BEGIN Entries provided

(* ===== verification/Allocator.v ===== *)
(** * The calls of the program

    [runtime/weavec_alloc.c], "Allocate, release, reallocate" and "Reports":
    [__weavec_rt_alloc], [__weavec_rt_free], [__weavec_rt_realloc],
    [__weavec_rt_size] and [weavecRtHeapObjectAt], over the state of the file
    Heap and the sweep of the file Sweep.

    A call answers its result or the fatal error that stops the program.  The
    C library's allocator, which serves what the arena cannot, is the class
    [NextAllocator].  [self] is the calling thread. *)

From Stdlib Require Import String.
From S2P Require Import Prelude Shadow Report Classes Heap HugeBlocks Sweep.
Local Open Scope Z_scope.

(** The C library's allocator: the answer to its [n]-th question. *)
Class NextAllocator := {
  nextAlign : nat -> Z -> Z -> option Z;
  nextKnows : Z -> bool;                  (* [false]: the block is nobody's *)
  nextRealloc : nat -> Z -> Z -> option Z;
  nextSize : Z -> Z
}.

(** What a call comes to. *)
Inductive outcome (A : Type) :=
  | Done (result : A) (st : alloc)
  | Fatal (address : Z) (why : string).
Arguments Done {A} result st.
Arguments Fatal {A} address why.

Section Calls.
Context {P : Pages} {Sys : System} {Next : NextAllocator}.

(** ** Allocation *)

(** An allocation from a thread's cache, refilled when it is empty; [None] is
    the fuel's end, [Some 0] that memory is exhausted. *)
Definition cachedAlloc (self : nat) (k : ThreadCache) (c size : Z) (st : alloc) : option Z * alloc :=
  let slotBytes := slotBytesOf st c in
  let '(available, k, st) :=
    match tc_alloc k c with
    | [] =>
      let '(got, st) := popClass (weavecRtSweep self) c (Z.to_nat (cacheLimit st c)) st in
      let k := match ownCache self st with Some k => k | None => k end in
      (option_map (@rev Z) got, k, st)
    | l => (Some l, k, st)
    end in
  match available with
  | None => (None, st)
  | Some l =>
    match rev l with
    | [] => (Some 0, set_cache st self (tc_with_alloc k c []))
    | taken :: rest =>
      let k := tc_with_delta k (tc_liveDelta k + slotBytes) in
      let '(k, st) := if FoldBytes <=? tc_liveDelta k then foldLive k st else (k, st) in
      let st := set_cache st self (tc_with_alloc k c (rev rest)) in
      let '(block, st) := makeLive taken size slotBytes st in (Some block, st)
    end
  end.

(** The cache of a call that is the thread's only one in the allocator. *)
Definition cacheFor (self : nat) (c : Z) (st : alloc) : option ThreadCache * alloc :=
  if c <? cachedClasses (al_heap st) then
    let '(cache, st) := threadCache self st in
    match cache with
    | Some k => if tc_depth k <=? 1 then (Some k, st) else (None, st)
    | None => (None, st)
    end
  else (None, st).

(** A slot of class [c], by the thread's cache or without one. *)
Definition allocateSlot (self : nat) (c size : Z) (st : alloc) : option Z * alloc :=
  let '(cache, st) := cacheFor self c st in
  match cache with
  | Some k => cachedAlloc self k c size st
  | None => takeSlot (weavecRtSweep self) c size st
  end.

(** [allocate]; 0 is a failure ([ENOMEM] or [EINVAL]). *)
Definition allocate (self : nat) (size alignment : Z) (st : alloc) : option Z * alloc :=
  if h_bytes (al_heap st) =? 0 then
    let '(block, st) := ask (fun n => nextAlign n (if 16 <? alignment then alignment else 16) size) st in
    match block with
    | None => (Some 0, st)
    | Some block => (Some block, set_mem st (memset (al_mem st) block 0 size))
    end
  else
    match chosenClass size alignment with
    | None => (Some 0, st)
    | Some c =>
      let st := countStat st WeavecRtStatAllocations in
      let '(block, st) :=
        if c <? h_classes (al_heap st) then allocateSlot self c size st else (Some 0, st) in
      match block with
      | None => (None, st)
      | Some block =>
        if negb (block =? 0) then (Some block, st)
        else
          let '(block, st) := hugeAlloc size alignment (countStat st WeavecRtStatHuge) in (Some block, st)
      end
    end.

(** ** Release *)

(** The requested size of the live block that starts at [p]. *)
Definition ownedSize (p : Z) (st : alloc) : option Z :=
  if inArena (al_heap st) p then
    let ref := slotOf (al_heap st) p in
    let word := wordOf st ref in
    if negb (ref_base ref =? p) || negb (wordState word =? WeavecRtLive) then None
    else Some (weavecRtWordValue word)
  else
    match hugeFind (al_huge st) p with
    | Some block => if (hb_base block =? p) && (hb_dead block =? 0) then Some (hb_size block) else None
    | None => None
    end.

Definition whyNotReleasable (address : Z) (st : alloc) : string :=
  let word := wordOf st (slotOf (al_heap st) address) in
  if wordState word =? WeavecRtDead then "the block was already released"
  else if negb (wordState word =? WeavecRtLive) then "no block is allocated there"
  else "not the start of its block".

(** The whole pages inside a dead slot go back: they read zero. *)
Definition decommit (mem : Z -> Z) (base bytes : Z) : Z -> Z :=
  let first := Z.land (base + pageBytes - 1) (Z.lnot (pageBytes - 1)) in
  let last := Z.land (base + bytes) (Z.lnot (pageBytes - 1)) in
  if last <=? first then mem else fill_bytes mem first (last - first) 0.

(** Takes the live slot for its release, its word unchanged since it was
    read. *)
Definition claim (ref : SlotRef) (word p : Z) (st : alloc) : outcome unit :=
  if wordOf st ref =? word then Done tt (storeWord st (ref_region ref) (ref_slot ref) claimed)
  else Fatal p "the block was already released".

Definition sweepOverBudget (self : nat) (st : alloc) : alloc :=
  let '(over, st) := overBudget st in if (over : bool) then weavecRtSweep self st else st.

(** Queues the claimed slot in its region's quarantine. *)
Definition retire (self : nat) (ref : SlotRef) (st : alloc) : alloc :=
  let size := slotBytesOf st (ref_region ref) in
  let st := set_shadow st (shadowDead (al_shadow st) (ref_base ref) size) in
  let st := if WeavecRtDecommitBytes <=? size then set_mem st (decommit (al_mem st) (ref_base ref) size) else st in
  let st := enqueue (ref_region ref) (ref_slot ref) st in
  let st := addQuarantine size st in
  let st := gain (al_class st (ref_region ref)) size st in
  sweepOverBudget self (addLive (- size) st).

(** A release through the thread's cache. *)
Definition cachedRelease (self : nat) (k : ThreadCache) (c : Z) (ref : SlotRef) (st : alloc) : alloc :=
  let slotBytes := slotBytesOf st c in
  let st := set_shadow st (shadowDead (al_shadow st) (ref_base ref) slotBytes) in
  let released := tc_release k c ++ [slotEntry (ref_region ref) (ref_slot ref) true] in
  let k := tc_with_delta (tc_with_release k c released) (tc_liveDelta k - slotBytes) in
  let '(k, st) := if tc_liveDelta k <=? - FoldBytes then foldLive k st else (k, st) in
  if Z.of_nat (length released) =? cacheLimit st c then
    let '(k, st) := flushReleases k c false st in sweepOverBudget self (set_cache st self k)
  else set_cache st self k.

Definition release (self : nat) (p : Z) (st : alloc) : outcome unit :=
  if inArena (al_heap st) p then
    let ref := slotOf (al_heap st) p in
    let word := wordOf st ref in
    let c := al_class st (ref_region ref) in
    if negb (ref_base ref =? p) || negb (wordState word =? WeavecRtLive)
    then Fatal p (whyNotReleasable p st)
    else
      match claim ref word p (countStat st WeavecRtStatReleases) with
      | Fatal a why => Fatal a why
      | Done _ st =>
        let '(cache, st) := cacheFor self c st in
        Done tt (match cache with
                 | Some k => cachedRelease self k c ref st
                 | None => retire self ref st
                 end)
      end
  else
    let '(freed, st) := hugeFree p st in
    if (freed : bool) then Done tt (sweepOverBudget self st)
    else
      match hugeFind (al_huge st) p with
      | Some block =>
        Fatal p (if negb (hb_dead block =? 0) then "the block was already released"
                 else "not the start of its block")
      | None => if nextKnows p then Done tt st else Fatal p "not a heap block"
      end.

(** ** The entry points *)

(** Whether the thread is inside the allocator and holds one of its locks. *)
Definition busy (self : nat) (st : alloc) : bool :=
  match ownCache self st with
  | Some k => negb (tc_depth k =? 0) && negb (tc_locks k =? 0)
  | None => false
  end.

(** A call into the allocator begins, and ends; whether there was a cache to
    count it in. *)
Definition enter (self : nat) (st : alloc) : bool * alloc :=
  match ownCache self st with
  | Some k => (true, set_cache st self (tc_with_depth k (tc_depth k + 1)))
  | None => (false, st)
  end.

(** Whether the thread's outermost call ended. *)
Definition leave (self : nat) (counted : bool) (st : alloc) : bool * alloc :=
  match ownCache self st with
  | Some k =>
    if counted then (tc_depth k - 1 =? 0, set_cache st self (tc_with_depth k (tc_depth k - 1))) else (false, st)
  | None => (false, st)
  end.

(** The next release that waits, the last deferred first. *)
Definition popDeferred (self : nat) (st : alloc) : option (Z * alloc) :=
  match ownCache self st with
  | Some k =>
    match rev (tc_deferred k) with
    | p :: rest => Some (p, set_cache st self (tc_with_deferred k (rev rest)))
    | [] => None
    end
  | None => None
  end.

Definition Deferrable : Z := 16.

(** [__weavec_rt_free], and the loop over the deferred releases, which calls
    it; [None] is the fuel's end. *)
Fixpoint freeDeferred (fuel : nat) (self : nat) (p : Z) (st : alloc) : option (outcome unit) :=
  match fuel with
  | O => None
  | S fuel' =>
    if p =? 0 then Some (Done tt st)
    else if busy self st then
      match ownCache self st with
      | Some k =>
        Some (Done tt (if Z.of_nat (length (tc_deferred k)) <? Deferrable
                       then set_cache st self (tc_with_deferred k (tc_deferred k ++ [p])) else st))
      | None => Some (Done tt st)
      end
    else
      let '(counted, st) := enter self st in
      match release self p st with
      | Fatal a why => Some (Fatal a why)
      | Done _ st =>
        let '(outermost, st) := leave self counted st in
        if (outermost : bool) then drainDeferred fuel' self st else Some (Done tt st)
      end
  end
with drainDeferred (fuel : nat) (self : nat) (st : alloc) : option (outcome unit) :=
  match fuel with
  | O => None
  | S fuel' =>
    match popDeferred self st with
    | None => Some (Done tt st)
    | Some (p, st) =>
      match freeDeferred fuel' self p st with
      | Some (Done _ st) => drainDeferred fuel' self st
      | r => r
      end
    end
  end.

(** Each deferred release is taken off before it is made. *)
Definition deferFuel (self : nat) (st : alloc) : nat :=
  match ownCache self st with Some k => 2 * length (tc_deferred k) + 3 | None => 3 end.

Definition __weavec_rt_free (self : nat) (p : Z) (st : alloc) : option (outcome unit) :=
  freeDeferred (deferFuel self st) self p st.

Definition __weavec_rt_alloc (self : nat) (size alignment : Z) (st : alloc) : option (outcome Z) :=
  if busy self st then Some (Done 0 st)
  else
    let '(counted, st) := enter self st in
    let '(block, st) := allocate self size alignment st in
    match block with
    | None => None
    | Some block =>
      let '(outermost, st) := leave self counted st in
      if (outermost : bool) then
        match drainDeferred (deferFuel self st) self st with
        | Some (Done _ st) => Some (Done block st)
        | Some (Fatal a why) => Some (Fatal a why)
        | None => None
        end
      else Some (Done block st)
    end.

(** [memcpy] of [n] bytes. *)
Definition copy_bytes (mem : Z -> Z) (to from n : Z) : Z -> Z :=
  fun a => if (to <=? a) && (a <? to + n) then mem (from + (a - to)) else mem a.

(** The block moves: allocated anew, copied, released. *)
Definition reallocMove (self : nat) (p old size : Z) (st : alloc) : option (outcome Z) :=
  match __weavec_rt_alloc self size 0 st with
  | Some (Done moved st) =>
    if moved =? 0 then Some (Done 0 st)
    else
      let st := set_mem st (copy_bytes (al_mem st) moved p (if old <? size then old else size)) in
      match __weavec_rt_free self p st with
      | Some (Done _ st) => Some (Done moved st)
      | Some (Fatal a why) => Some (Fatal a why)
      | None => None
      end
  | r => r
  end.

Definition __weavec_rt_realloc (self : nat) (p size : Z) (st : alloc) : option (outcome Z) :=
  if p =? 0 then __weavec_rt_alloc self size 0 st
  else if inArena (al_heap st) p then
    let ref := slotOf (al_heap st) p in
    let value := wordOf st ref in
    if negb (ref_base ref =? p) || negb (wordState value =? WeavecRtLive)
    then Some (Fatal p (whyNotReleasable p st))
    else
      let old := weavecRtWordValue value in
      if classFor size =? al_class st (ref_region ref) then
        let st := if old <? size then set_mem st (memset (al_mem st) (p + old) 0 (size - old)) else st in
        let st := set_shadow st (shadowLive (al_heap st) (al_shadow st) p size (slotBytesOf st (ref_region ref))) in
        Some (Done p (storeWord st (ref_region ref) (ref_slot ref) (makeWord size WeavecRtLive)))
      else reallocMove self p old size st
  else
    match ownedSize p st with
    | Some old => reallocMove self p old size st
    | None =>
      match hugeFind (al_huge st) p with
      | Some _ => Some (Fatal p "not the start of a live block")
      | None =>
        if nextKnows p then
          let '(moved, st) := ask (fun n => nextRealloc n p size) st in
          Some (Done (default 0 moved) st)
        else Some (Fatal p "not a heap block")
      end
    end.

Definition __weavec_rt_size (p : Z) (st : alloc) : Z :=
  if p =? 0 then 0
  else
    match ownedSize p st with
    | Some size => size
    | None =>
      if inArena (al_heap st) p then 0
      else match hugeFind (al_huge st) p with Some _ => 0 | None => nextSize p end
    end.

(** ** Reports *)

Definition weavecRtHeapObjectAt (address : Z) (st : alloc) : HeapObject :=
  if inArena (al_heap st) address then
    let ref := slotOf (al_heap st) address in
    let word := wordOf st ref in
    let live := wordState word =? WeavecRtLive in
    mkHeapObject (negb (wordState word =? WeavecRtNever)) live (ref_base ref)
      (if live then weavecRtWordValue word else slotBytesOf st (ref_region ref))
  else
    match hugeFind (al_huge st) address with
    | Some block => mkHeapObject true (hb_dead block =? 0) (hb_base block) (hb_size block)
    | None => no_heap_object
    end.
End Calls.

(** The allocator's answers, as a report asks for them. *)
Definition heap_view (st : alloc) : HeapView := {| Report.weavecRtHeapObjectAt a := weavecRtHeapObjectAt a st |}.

END Entries provided

▶ _What needs to be done_
Once the line containing "From S2P Require" has been retyped, stop. Begin at the first line of the material and reproduce every line up to it exactly.

▶ _Solved exercise_
(* ===== verification/Allocator.v ===== *)
(** * The calls of the program

    [runtime/weavec_alloc.c], "Allocate, release, reallocate" and "Reports":
    [__weavec_rt_alloc], [__weavec_rt_free], [__weavec_rt_realloc],
    [__weavec_rt_size] and [weavecRtHeapObjectAt], over the state of the file
    Heap and the sweep of the file Sweep.

    A call answers its result or the fatal error that stops the program.  The
    C library's allocator, which serves what the arena cannot, is the class
    [NextAllocator].  [self] is the calling thread. *)

From Stdlib Require Import String.
From S2P Require Import Prelude Shadow Report Classes Heap HugeBlocks Sweep.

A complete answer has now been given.